■ TASK GOAL
How many of the lines below hold "that"? Only the number, please.

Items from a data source
Lemma ex_body_none_sizes (it : Z) (s s' : LPSolver) :
  body it s = Ok (None, s') ->
  num_variables s' = num_variables s /\ num_constraints s' = num_constraints s.
Proof.
  intro H. destruct (ex_body_none_inv _ _ _ H) as (e & li & _ & _ & Hp).
  unfold pivot in Hp; monad_unfold. inversion Hp; subst. cbn. auto.
Qed.

Lemma ex_length_eliminate (T : list (list Q)) (i p e : nat) (prow : list Q) :
  length (eliminate T i p e prow) = length T.
Proof.
  revert i. induction T as [| r T IH]; intros i; cbn; auto.
Qed.

Lemma ex_nth_eliminate (T : list (list Q)) (i p e : nat) (prow : list Q) (r : nat) :
  (r < length T)%nat ->
  nth r (eliminate T i p e prow) [] =
  if Nat.eqb (i + r) p then nth r T []
  else map2 (fun x y => x - nth e (nth r T []) 0 * y) (nth r T []) prow.
Proof.
  revert i r. induction T as [| row0 T IH]; intros i [| r] H; cbn in *; try lia.
  - rewrite Nat.add_0_r. reflexivity.
  - rewrite IH by lia. rewrite Nat.add_succ_r. reflexivity.
Qed.

Lemma ex_row_length (T : list (list Q)) (m w r : nat) :
  well_shaped T m w -> (r < S m)%nat -> length (row T r) = w.
Proof.
  intros [HT Hw] Hr. unfold row.
  apply (proj1 (Forall_nth _ _) Hw). lia.
Qed.

Lemma ex_at_overflow (T : list (list Q)) (r k : nat) :
  (length (row T r) <= k)%nat -> at_ T r k = 0.
Proof. intro H. unfold at_. apply nth_overflow. exact H. Qed.
(** A linear classifier: class 1 when the score is positive; the class-1
    probability is a rational squashing of the score into (0, 1). *)
Definition linear_classifier (coef : list Q) (intercept : Q) : object :=
  let score row := (dot coef row + intercept)%Q in
  let proba row := ((1 # 2) + score row / (2 * (1 + Qabs (score row))))%Q in
  {| transform := no_attribute "transform";
     Py.predict := fun x =>
       Ok (map (fun row => NpInt (if Qltb 0 (score row) then 1 else 0)) x);
     predict_proba := fun x =>
       Ok (map (fun row => [(1 - proba row)%Q; proba row]) x) |}.

(** A depth-two tree on attendance (column 0) and past failures
    (column 6). *)
Definition stump (x : ndarray) : result (list npscalar) :=
  Ok (map (fun row =>
             NpInt (if Qltb (nth 0 row 0%Q) 60 then 1
                    else if Qltb (3 # 2) (nth 6 row 0%Q) then 1 else 0)) x).

Definition tree_classifier : object :=
  {| transform := no_attribute "transform";
     Py.predict := stump;
     predict_proba := fun x =>
       match stump x with
       | Ok l => Ok (map (fun c => if eq_one c then [0%Q; 1%Q] else [1%Q; 0%Q]) l)
       | Raise e => Raise e
       end |}.

Definition the_scaler_object : object :=
  standard_scaler [80; 8; 6; 70; 70; 1 # 2; 1]%Q [10; 4; 3; 15; 15; 1 # 2; 1]%Q.

Definition the_logistic_object : object :=
  linear_classifier [-1; -1 # 2; -1 # 4; -1; -3 # 2; -1 # 10; 1]%Q (-3 # 10)%Q.

Definition loaded : globals :=
  {| logistic_model := Some the_logistic_object;
     decision_tree_model := Some tree_classifier;
     scaler := Some the_scaler_object |}.

(** The files of a deployment in [/srv/backend]. *)
Definition files (path : string) : result object :=
  if String.eqb path "/srv/backend/models/logistic_model.joblib" then Ok the_logistic_object
  else if String.eqb path "/srv/backend/models/decision_tree_model.joblib" then Ok tree_classifier
  else if String.eqb path "/srv/backend/models/scaler.joblib" then Ok the_scaler_object
  else Raise (PyException "FileNotFoundError" ("No such file or directory: '" ++ path ++ "'")).

(** [str(e)]: the framework's exception prints status and detail, the others
    their message. *)
Definition str (e : exn) : string :=
  match e with
  | HTTPException status_code detail => str_int status_code ++ ": " ++ detail
  | PyException _ msg => msg
  end.

(** The example body of the schema's documentation. *)
Definition example : StudentData :=
  {| attendance := 85.5; study_hours := 10; assignments_completed := 8;
     quiz_score := 75; midterm_score := 80; internet_access := 1;
     past_failures := 0 |}.

(** A student below every threshold, with past failures and no internet. *)
Definition struggling : StudentData :=
  {| attendance := 55; study_hours := 2.5; assignments_completed := 1;
     quiz_score := 40; midterm_score := 35.5; internet_access := 0;
     past_failures := 3 |}.

(** A student whose only weak mark is the midterm. *)
Definition weak_midterm : StudentData :=
  {| attendance := 95; study_hours := 20; assignments_completed := 10;
     quiz_score := 90; midterm_score := 69.5; internet_access := 1;
     past_failures := 0 |}.

(** A body that breaks one bound only. *)
Definition out_of_range : StudentData :=
  {| attendance := 100.5; study_hours := 10; assignments_completed := 8;
     quiz_score := 75; midterm_score := 80; internet_access := 1;
     past_failures := 0 |}.


(** A deployment whose decision-tree file is missing. *)
Definition files_without_tree (path : string) : result object :=
  if String.eqb path "/srv/backend/models/decision_tree_model.joblib"
  then Raise (PyException "FileNotFoundError"
                ("No such file or directory: '" ++ path ++ "'"))
  else files path.

(** A logistic model fitted on a single class: one column of probabilities. *)
Definition one_class_classifier : object :=
  {| transform := no_attribute "transform";
     Py.predict := fun x => Ok (map (fun _ => NpInt 0) x);
     predict_proba := fun x => Ok (map (fun _ => [1%Q]) x) |}.

(** A logistic model whose [predict] fails. *)
Definition broken_classifier : object :=
  {| transform := no_attribute "transform";
     Py.predict := fun _ => Raise (PyException "ValueError" "X has 7 features, but 5 were expected");
     predict_proba := fun _ => Raise (PyException "ValueError" "X has 7 features, but 5 were expected") |}.

Definition loaded_with (lm : object) : globals :=
  {| logistic_model := Some lm;
     decision_tree_model := Some tree_classifier;
     scaler := Some the_scaler_object |}.

End Demo.
(** * golog: a shallow embedding of the file backend (filebackend.go, level.go)

    The development models the Go package [golog]: the five severity levels,
    the buffered per-level writers ([syncBufio]), and the [FileBackend] with
    its foreground [Log] path and its three periodic tasks ([Flush],
    [doRotateByHour], [doMonitorFiles]).

    The operating system (files, handles, the diagnostic stream, the clock)
    and the pieces of the Go standard library the package calls ([time],
    [bufio], [regexp], [strings], [os]) are modelled explicitly, as far as the
    package depends on them. *)

From Stdlib Require Import ZArith Lia String Ascii List Bool DecimalString.
From Stdlib.Strings Require Import Byte.
From stdpp Require Import base option list gmap strings sorting.

Local Open Scope string_scope.
Local Open Scope list_scope.
Local Open Scope Z_scope.

(** Let [simpl] compute the append of texts. *)
#[local] Arguments String.append !s1 s2.

(** ** Machine integers *)

(** Go's [int64] arithmetic wraps around; [wrap64] is the two's-complement
    reduction of a mathematical integer. *)
Definition wrap64 (z : Z) : Z := (z + 2 ^ 63) mod 2 ^ 64 - 2 ^ 63.

(** [uint64] wrap-around, for the byte counter of [syncBufio]. *)
Definition wrapU64 (z : Z) : Z := z mod 2 ^ 64.

(** ** package time *)

Module time.

(** [time.Duration] is an [int64] count of nanoseconds. *)
Definition Duration := Z.

Definition Nanosecond : Duration := 1.
Definition Second : Duration := 1000000000.
Definition Minute : Duration := 60 * Second.
Definition Hour : Duration := 60 * Minute.

(** [a * b] on [Duration], with the [int64] wrap-around. *)
Definition Duration_mul (a b : Duration) : Duration := wrap64 (a * b).

(** A [time.Time]: an instant (seconds since the Unix epoch plus a
    nanosecond part in [0, 1e9)) together with the location it is
    presented in, kept as a fixed offset in seconds east of UTC.  The
    monotonic reading is left out: every time the package compares has
    been through [Truncate] or [Parse], which carry none. *)
Record Time : Type := mkTime {
  unixSec : Z;
  nsec : Z;
  zoneOffset : Z
}.

Definition valid (t : Time) : Prop := 0 <= nsec t < 1000000000.

(** Seconds from January 1, year 1 (Go's internal epoch) to the Unix epoch:
    [(1969*365 + 1969/4 - 1969/100 + 1969/400) * 86400]. *)
Definition unixToInternal : Z :=
  (1969 * 365 + 1969 / 4 - 1969 / 100 + 1969 / 400) * 86400.

(** [t.Unix()] *)
Definition Unix (t : Time) : Z := unixSec t.

(** [t.Add(d)]: Go splits [d] with truncating division and renormalises
    the nanosecond part. *)
Definition Add (t : Time) (d : Duration) : Time :=
  let dsec := Z.quot d 1000000000 in
  let ns := nsec t + Z.rem d 1000000000 in
  if 1000000000 <=? ns then
    mkTime (unixSec t + (dsec + 1)) (ns - 1000000000) (zoneOffset t)
  else if ns <? 0 then
    mkTime (unixSec t + (dsec - 1)) (ns + 1000000000) (zoneOffset t)
  else
    mkTime (unixSec t + dsec) ns (zoneOffset t).

(** [t.Truncate(d)]: rounds [t] down to a multiple of [d] since the zero
    time (January 1, year 1, 00:00 UTC), an absolute duration: the location
    plays no part. *)
Definition Truncate (t : Time) (d : Duration) : Time :=
  if d <=? 0 then t
  else
    let r := ((unixSec t + unixToInternal) * 1000000000 + nsec t) mod d in
    Add t (- r).

(** [t.After(u)] *)
Definition After (t u : Time) : bool :=
  (unixSec u <? unixSec t) || ((unixSec t =? unixSec u) && (nsec u <? nsec t)).

(** *** The presentation form: clock and calendar fields in [t]'s location *)

(** Seconds since the Unix epoch on the wall clock of [t]'s location. *)
Definition localSec (t : Time) : Z := unixSec t + zoneOffset t.

Definition Hour_of (t : Time) : Z := (localSec t mod 86400) / 3600.
Definition Minute_of (t : Time) : Z := (localSec t mod 3600) / 60.
Definition Second_of (t : Time) : Z := localSec t mod 60.
Definition Nanosecond_of (t : Time) : Z := nsec t.

(** Civil date of a day count since 1970-01-01 (proleptic Gregorian). *)
Definition civil_from_days (days : Z) : Z * Z * Z :=
  let z := days + 719468 in
  let era := z / 146097 in
  let doe := z - era * 146097 in
  let yoe := (doe - doe / 1460 + doe / 36524 - doe / 146096) / 365 in
  let y := yoe + era * 400 in
  let doy := doe - (365 * yoe + yoe / 4 - yoe / 100) in
  let mp := (5 * doy + 2) / 153 in
  let d := doy - (153 * mp + 2) / 5 + 1 in
  let m := if mp <? 10 then mp + 3 else mp - 9 in
  (if m <=? 2 then y + 1 else y, m, d).

(** Day count since 1970-01-01 of a civil date. *)
Definition days_from_civil (y m d : Z) : Z :=
  let y' := if m <=? 2 then y - 1 else y in
  let era := y' / 400 in
  let yoe := y' - era * 400 in
  let doy := (153 * (if 2 <? m then m - 3 else m + 9) + 2) / 5 + d - 1 in
  let doe := yoe * 365 + yoe / 4 - yoe / 100 + doy in
  era * 146097 + doe - 719468.

Definition isLeap (year : Z) : bool :=
  (year mod 4 =? 0) && (negb (year mod 100 =? 0) || (year mod 400 =? 0)).
(** X2: what an update does to the world depends on the wake time only as
    an instant: two values that parse to the same instant, in whatever
    offsets, leave the same timers and handles and make the same timer and
    device calls. *)
Theorem update_depends_on_instant_only w new1 new2 now wake1 wake2 prep1 prep2 :
  parse (app_of w) new1 = Ok wake1 ->
  parse (app_of w) new2 = Ok wake2 ->
  sub_minutes wake1 (prep_offset_minutes (app_of w)) = Ok prep1 ->
  sub_minutes wake2 (prep_offset_minutes (app_of w)) = Ok prep2 ->
  utc_instant wake1 = utc_instant wake2 ->
  final (on_update new1 now w) = final (on_update new2 now w)
  /\ outcome (on_update new1 now w) = outcome (on_update new2 now w)
  /\ List.filter (fun e => negb (is_log e)) (effects (on_update new1 now w))
     = List.filter (fun e => negb (is_log e)) (effects (on_update new2 now w)).
Proof.
  intros P1 P2 S1 S2 Heq.
  rewrite (on_update_parsed _ _ _ _ _ _ _ P1 S1).
  rewrite (on_update_parsed _ _ _ _ _ _ _ P2 S2). cbv zeta.
  rewrite !seconds_between_now.
  apply sub_minutes_Ok in S1 as [_ S1], S2 as [_ S2].
  assert (Hprep : utc_instant prep1 = utc_instant prep2) by lia.
  rewrite Hprep, Heq.
  unfold update_prologue, cancel_prep_effects, prep_effects.
  destruct (now <? utc_instant prep2);
    [| destruct (now <? utc_instant wake2);
       [destruct (_prep_end_timer_handle (app_of w)) eqn:He |]];
    destruct (_prep_timer_handle (app_of w)) eqn:Hp;
    cbn [final outcome effects fst snd];
    repeat split; try reflexivity;
    unfold prep_cancelled; rewrite ?Hp; cbn [app_of set_prep_timer_handle];
    destruct (_prep_end_timer_handle _); reflexivity.
Qed.

(** X12: with an offset of zero or less the preparation time is not before
    the wake time, so the window in which [next_awake_set] starts the
    preparation itself is empty: no update ever runs
    [awake_preparation_tasks] or makes a device call; the preparation can
    only start from the prep timer. *)
Theorem no_immediate_start_without_positive_offset w new now :
  prep_offset_minutes (app_of w) <= 0 ->
  count is_prep_begin (effects (on_update new now w)) = 0%nat
  /\ count is_device_call (effects (on_update new now w)) = 0%nat.
Proof.
  intros Hm.
  destruct (update_cases fromisoformat strptime w new now) as [_ -> | wake _ _ -> | wake prep H1 H2];
    [split; reflexivity | split; reflexivity |].
  rewrite (on_update_parsed _ _ _ _ _ _ _ H1 H2). cbv zeta.
  apply sub_minutes_Ok in H2 as [_ H2].
  unfold update_prologue, cancel_prep_effects.
  destruct (now <? utc_instant prep) eqn:Hb.
  - destruct (_prep_timer_handle (app_of w)); split; reflexivity.
  - assert ((now <? utc_instant wake) = false) as ->.
    { apply Z.ltb_ge in Hb. apply Z.ltb_ge. lia. }
    destruct (_prep_timer_handle (app_of w)); split; reflexivity.
Qed.

Lemma distinct_kinds (t : gmap handle (callback * Z)) h1 h2 d1 d2 :
  t !! h1 = Some (awake_preparation_tasks_cb, d1) ->
  t !! h2 = Some (awake_preparation_tasks_end_cb, d2) ->
  h1 <> h2.
Proof. intros E1 E2 ->. congruence. Qed.

Ltac armed_handles Hw :=
  pose proof (prep_handle_armed _ Hw) as Hp;
  pose proof (prep_end_handle_armed _ Hw) as He.

Ltac is_armed :=
  repeat match goal with
    | H : forall h, Some ?i = Some h -> exists d, _ |- _ =>
        destruct (H i eq_refl) as [? ?]; clear H
    end;
  first
    [ eexists; eassumption
    | eexists; rewrite lookup_delete_ne;
        [eassumption | first [eapply distinct_kinds; eassumption
                             | apply not_eq_sym; eapply distinct_kinds;
                               eassumption]] ].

■ EXERCISE SOLUTION
2